Александра Львовна считает мать притворщицей и фарисейкой. Разумеется, основания для этого есть. Лежание на полу, отказ от пищи, выслеживание с биноклем (полевым? театральным?) мужа, предположительно направляющегося в Телятинки, попытка (впрочем, весьма острожная) отравиться опиумом, демонстративное, рассчитанное на публику стреляние из детского пугача, молебен в доме (при отсутствующем Толстом) об изгнании духа Черткова, тайное привязывание конки ножке толстовской кровати и т. д. и т. п. – во всём этом наличествует столько безумия, сколько и явного умысла.

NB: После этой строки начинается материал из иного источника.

(** * The chat widget's send pipeline (frontend/chatbot-ui/src/Chat.jsx)

    A shallow embedding of the [Chat] component: its three [useState] cells,
    the asynchronous function [sendMessage], the event handlers of the
    rendered tree, and the facts of the specification that concern them.

    Conventions of the model.
    - A JavaScript string is its sequence of UTF-16 code units.
    - [sendMessage] is an [async] function: it is embedded as a resumption,
      a finite tree whose nodes are the effects of the function in program
      order and whose [await] nodes carry the rest of the function as a
      continuation of the settled promise.
    - The hooks are React's: a [setState] call with an updater function
      stores the function, and React applies it to the previous value.  An
      updater that throws does so inside React, not inside the function that
      passed it: React discards the exception at the call and raises it
      again when it renders, which tears the component down.
    - Every handler runs against the last committed render (React flushes
      the updates of one discrete event before it dispatches the next).
    - The wire is kept at the level of values: a request body is the value
      handed to [JSON.stringify], and [res.json()] settles with the parsed
      value or rejects.
    - The scroll effect of [useEffect] and the rendering of [Message] read
      the cells and write none of them; they are left out. *)

From Stdlib Require Import String Ascii.
From Stdlib Require Import List Bool Arith NArith ZArith Lia.
From Stdlib Require Import Floats.PrimFloat.
Import ListNotations.

Set Implicit Arguments.
Set Warnings "-register-all".

(** ** JavaScript values *)

Module JS.

(** A string, as its UTF-16 code units. *)
Definition jsstring := list N.

(** The code units of an ASCII literal. *)
Definition str (s : string) : jsstring :=
  map N_of_ascii (list_ascii_of_string s).

Definition jsstring_eqb (a b : jsstring) : bool :=
  if list_eq_dec N.eq_dec a b then true else false.

(** The values that reach this program: [undefined], and what [JSON.parse]
    builds.  An object is the list of its own properties in insertion
    order. *)
Inductive jsval : Type :=
| JUndefined
| JNull
| JBool (b : bool)
| JNum (x : float)
| JStr (s : jsstring)
| JArr (items : list jsval)
| JObj (props : list (jsstring * jsval)).

(** What a [throw] carries: the constructor's name and the message. *)
Record exn : Type := Exn { exn_name : jsstring; exn_message : jsstring }.

Definition Error (msg : string) : exn := Exn (str "Error") (str msg).
Definition TypeError (msg : string) : exn := Exn (str "TypeError") (str msg).

(** ECMAScript WhiteSpace and LineTerminator code points; all of them lie in
    the basic plane, so the test is on one code unit. *)
Definition is_white_space (c : N) : bool :=
  match c with
  | 0x0009 | 0x000A | 0x000B | 0x000C | 0x000D | 0x0020 | 0x00A0
  | 0x1680 | 0x2028 | 0x2029 | 0x202F | 0x205F | 0x3000 | 0xFEFF => true
  | _ => (0x2000 <=? c) && (c <=? 0x200A)
  end%N.

Fixpoint trim_start (s : jsstring) : jsstring :=
  match s with
  | c :: s' => if is_white_space c then trim_start s' else s
  | [] => []
  end.

Definition trim_end (s : jsstring) : jsstring :=
  rev (trim_start (rev s)).

(** [String.prototype.trim]. *)
Definition trim (s : jsstring) : jsstring := trim_end (trim_start s).

(** [ToBoolean] on a string: the empty string is the only falsy one. *)
Definition truthy (s : jsstring) : bool :=
  match s with [] => false | _ :: _ => true end.

(** Own-property lookup in an object. *)
Fixpoint get_own (key : jsstring) (props : list (jsstring * jsval)) : option jsval :=
  match props with
  | [] => None
  | (k, v) :: rest => if jsstring_eqb k key then Some v else get_own key rest
  end.

(** The member access [v.reply].  On [undefined] and [null] it throws a
    TypeError; on an object it reads the property, [undefined] when there is
    none; strings, arrays, numbers and booleans have no property of that
    name on themselves or their prototypes. *)
Definition get_reply (v : jsval) : exn + jsval :=
  match v with
  | JUndefined =>
      inl (TypeError "Cannot read properties of undefined (reading 'reply')")
  | JNull =>
      inl (TypeError "Cannot read properties of null (reading 'reply')")
  | JObj props =>
      match get_own (str "reply") props with
      | Some x => inr x
      | None => inr JUndefined
      end
  | JBool _ | JNum _ | JStr _ | JArr _ => inr JUndefined
  end.

End JS.
Import JS.

(** ** The component's state *)

(** A record of the conversation, [{ role, text }].  The role is whatever
    string the code writes; the text is whatever value it stores. *)
Record Message : Type := mkMessage { role : jsstring; text : jsval }.

(** The three [useState] cells of [Chat]. *)
Record State : Type := mkState {
  messages : list Message;
  input : jsstring;
  loading : bool
}.

Definition API_URL : jsstring := str "http://127.0.0.1:8000/chat".

(** The greeting ends in U+1F32A U+FE0F, a surrogate pair and a variation
    selector. *)
Definition greeting : jsstring :=
  str "Hello! I'm your Enterprise Data Assistant.How can I help you? "
    ++ [0xD83C; 0xDF2A; 0xFE0F]%N.

(** The text of the catch block's record begins with U+26A0 U+FE0F. *)
Definition fallback_text : jsstring :=
  [0x26A0; 0xFE0F]%N
    ++ str " **System Error:** Unable to reach the backend. Is the server running?".

(** The arguments of the three [useState] calls. *)
Definition initial_state : State :=
  {| messages := [ {| role := str "bot"; text := JStr greeting |} ];
     input := [];
     loading := false |}.

(** An updater function passed to [setMessages]; applying it can throw. *)
Definition updater := list Message -> exn + list Message.

(** [prev => [...prev, { role: "user", text: userText }]] *)
Definition append_user (userText : jsstring) : updater :=
  fun prev => inr (prev ++ [ {| role := str "user"; text := JStr userText |} ]).

(** [prev => [...prev, { role: "bot", text: data.reply }]]: the member access
    is part of the function's body, evaluated when the updater is applied. *)
Definition append_reply (data : jsval) : updater :=
  fun prev =>
    match get_reply data with
    | inr reply => inr (prev ++ [ {| role := str "bot"; text := reply |} ])
    | inl e => inl e
    end.

(** [prev => [...prev, { role: "bot", text: "... System Error ..." }]] *)
Definition append_fallback : updater :=
  fun prev => inr (prev ++ [ {| role := str "bot"; text := JStr fallback_text |} ]).

(** ** The network interface *)

(** The text [JSON.stringify] produces, kept as the value it serialises. *)
Inductive json_text : Type := JSON_stringify (v : jsval).

Record Request : Type := mkRequest {
  url : jsstring;
  method : jsstring;
  headers : list (jsstring * jsstring);
  body : json_text
}.

(** A response, as far as the code looks at it: [ok] is derived from the
    status as the Fetch standard defines it. *)
Record Response : Type := mkResponse { status : Z }.

Definition ok (res : Response) : bool :=
  ((200 <=? status res) && (status res <=? 299))%Z.

(** How a promise settles. *)
Inductive Settled (A : Type) : Type :=
| Fulfilled (a : A)
| Rejected (e : exn).
Arguments Rejected {A} e.

(** ** Asynchronous functions as resumptions *)

Module Async.

(** The effects of an [async] function of this component, in program order.
    [Fetch] and [Json] are the two [await] points: each carries the rest of
    the function, which resumes when the awaited promise settles. *)
Inductive prog (A : Type) : Type :=
| Ret (a : A)
| Throw (e : exn)
| SetMessages (u : updater) (k : prog A)
| SetInput (v : jsstring) (k : prog A)
| SetLoading (b : bool) (k : prog A)
| Fetch (req : Request) (k : Settled Response -> prog A)
| Json (res : Response) (k : Settled jsval -> prog A).
Arguments Throw {A} e.

Fixpoint bind {A B : Type} (p : prog A) (f : A -> prog B) : prog B :=
  match p with
  | Ret a => f a
  | Throw e => Throw e
  | SetMessages u k => SetMessages u (bind k f)
  | SetInput v k => SetInput v (bind k f)
  | SetLoading b k => SetLoading b (bind k f)
  | Fetch req k => Fetch req (fun r => bind (k r) f)
  | Json res k => Json res (fun r => bind (k r) f)
  end.

(** [try { p } catch (e) { h e }] *)
Fixpoint try_catch {A : Type} (p : prog A) (h : exn -> prog A) : prog A :=
  match p with
  | Ret a => Ret a
  | Throw e => h e
  | SetMessages u k => SetMessages u (try_catch k h)
  | SetInput v k => SetInput v (try_catch k h)
  | SetLoading b k => SetLoading b (try_catch k h)
  | Fetch req k => Fetch req (fun r => try_catch (k r) h)
  | Json res k => Json res (fun r => try_catch (k r) h)
  end.

(** [try { p } finally { f }]: [f] runs on both completions of [p], and the
    completion of [p] stands unless [f] throws itself. *)
Fixpoint try_finally {A : Type} (p : prog A) (f : prog unit) : prog A :=
  match p with
  | Ret a => bind f (fun _ => Ret a)
  | Throw e => bind f (fun _ => Throw e)
  | SetMessages u k => SetMessages u (try_finally k f)
  | SetInput v k => SetInput v (try_finally k f)
  | SetLoading b k => SetLoading b (try_finally k f)
  | Fetch req k => Fetch req (fun r => try_finally (k r) f)
  | Json res k => Json res (fun r => try_finally (k r) f)
  end.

Но Софья Андреевна уже и сама не ведает что творит.
И только один Толстой понимает, что это не только блажь, но и – недуг.

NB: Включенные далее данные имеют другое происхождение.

(** * Brickz progress tracker: the analyzer of [app.py]

    A shallow embedding of [encode_image_to_base64],
    [analyze_progress_with_gpt4] and the handler of the analyze button,
    with the Python built-ins they call ([str.split], [str.startswith],
    [str.replace], [str.strip], [int], [base64.b64encode]).

    Conventions.
    - A Python [str] is a [string]; the character of code [n] stands for
      the code point [n], so the texts covered are those whose code points
      are below 256.
    - A Python [bytes] is a [list byte].
    - A computation that may raise is a value of [PyException + A]
      ([inl] is a raised exception, [inr] a returned value).
    - The image codec, the API client and the network are outside the
      program: they are variables of the section [Analyzer]. *)

From Stdlib Require Import ZArith NArith Arith Bool List Lia.
From Stdlib Require Import Strings.Ascii Strings.String Strings.Byte.
From Stdlib Require Import Numbers.DecimalString.
Import ListNotations.

Local Open Scope string_scope.
Local Open Scope list_scope.

(** ** Exceptions *)

(** A raised exception: its class name and [str(e)]. *)
Record PyException : Type := mkExc { exc_class : string; exc_str : string }.

Definition Exc (A : Type) : Type := (PyException + A)%type.

Definition ret {A} (a : A) : Exc A := inr a.
Definition raise {A} (e : PyException) : Exc A := inl e.
Definition bind {A B} (m : Exc A) (k : A -> Exc B) : Exc B :=
  match m with
  | inl e => inl e
  | inr a => k a
  end.

(** [try: m / except: h] *)
Definition try_except {A} (m : Exc A) (h : PyException -> Exc A) : Exc A :=
  match m with
  | inl e => h e
  | inr a => inr a
  end.

Notation "x <- m ;; k" := (bind m (fun x => k))
  (at level 61, m at next level, right associativity).

(** ** Python string methods *)

Module Py.

Definition LF : ascii := "010"%char.

(** [str.isspace] on one character, for code points below 256:
    TAB LF VT FF CR, FS GS RS US, SPACE, NEL and NBSP. *)
Definition isspace (c : ascii) : bool :=
  let n := N_of_ascii c in
  ((9 <=? n) && (n <=? 13) || (28 <=? n) && (n <=? 32)
   || (n =? 133) || (n =? 160))%N.

(** [s.startswith(p)] *)
Definition startswith (p s : string) : bool := String.prefix p s.

(** [s[n:]] *)
Fixpoint drop (n : nat) (s : string) : string :=
  match n, s with
  | O, _ => s
  | S k, EmptyString => EmptyString
  | S k, String _ s' => drop k s'
  end.

(** [s.split(sep)] for a separator of one character: never the empty
    list, one more piece than there are separators. *)
Fixpoint split (sep : ascii) (s : string) : list string :=
  match s with
  | EmptyString => [EmptyString]
  | String c s' =>
      if Ascii.eqb c sep then EmptyString :: split sep s'
      else match split sep s' with
           | piece :: pieces => String c piece :: pieces
           | [] => [String c EmptyString]
           end
  end.

(** [s.replace(old, new)]: the occurrences of [old] are found from the
    left and do not overlap; each one is replaced.  [skip] counts the
    characters of the occurrence just matched that are still to be
    passed over. *)
Fixpoint replace_from (old new : string) (skip : nat) (s : string) : string :=
  match s with
  | EmptyString => EmptyString
  | String c s' =>
      match skip with
      | S k => replace_from old new k s'
      | O =>
          if startswith old s
          then new ++ replace_from old new (String.length old - 1) s'
          else String c (replace_from old new 0 s')
      end
  end.

(** With an empty [old], Python puts [new] before every character and at
    the end. *)
Fixpoint intersperse (new s : string) : string :=
  match s with
  | EmptyString => new
  | String c s' => new ++ String c (intersperse new s')
  end.

Definition replace (old new s : string) : string :=
  match old with
  | EmptyString => intersperse new s
  | _ => replace_from old new 0 s
  end.

Fixpoint lstrip (s : string) : string :=
  match s with
  | EmptyString => EmptyString
  | String c s' => if isspace c then lstrip s' else s
  end.

Fixpoint rstrip (s : string) : string :=
  match s with
  | EmptyString => EmptyString
  | String c s' =>
      match rstrip s' with
      | EmptyString => if isspace c then EmptyString else String c EmptyString
      | r => String c r
      end
  end.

Сыновья (за исключением старшего, Сергея) оправдывают мать; младшая дочь – осуждает. Один Толстой говорит «не могу не жалеть».
«Знаю, – пишет он Черткову, – что всё это нынешнее, особенно болезненное состояние может казаться притворным, умышленно вызванным (отчасти это и есть), но главное в этом всё-таки болезнь, совершенно очевидная болезнь, лишающая её воли, власти над собой»[991].
28 августа он записывает: «Всё тяжелее и тяжелее с С. А. Не любовь, а требование любви, близкое к ненависти и переходящее в ненависть. – Да, эгоизм это сумасшествие. Её спасали дети – любовь животная (так он её понимает. – И. В.), но всё-таки самоотверженная. А когда кончилось это, то остался один ужасный эгоизм». Он как бы возвращает ей аналогичные упрёки в собственный адрес. Но при этом не считает такое её состояние свойством её натуры. Это лишь нарушение психического здоровья, «отступление в сумрак», патология. «…И Душан, и Саша не признают болезни. И они не правы». Специалисты-врачи, будучи вызваны в Ясную Поляну, рекомендуют прогулки и ванны.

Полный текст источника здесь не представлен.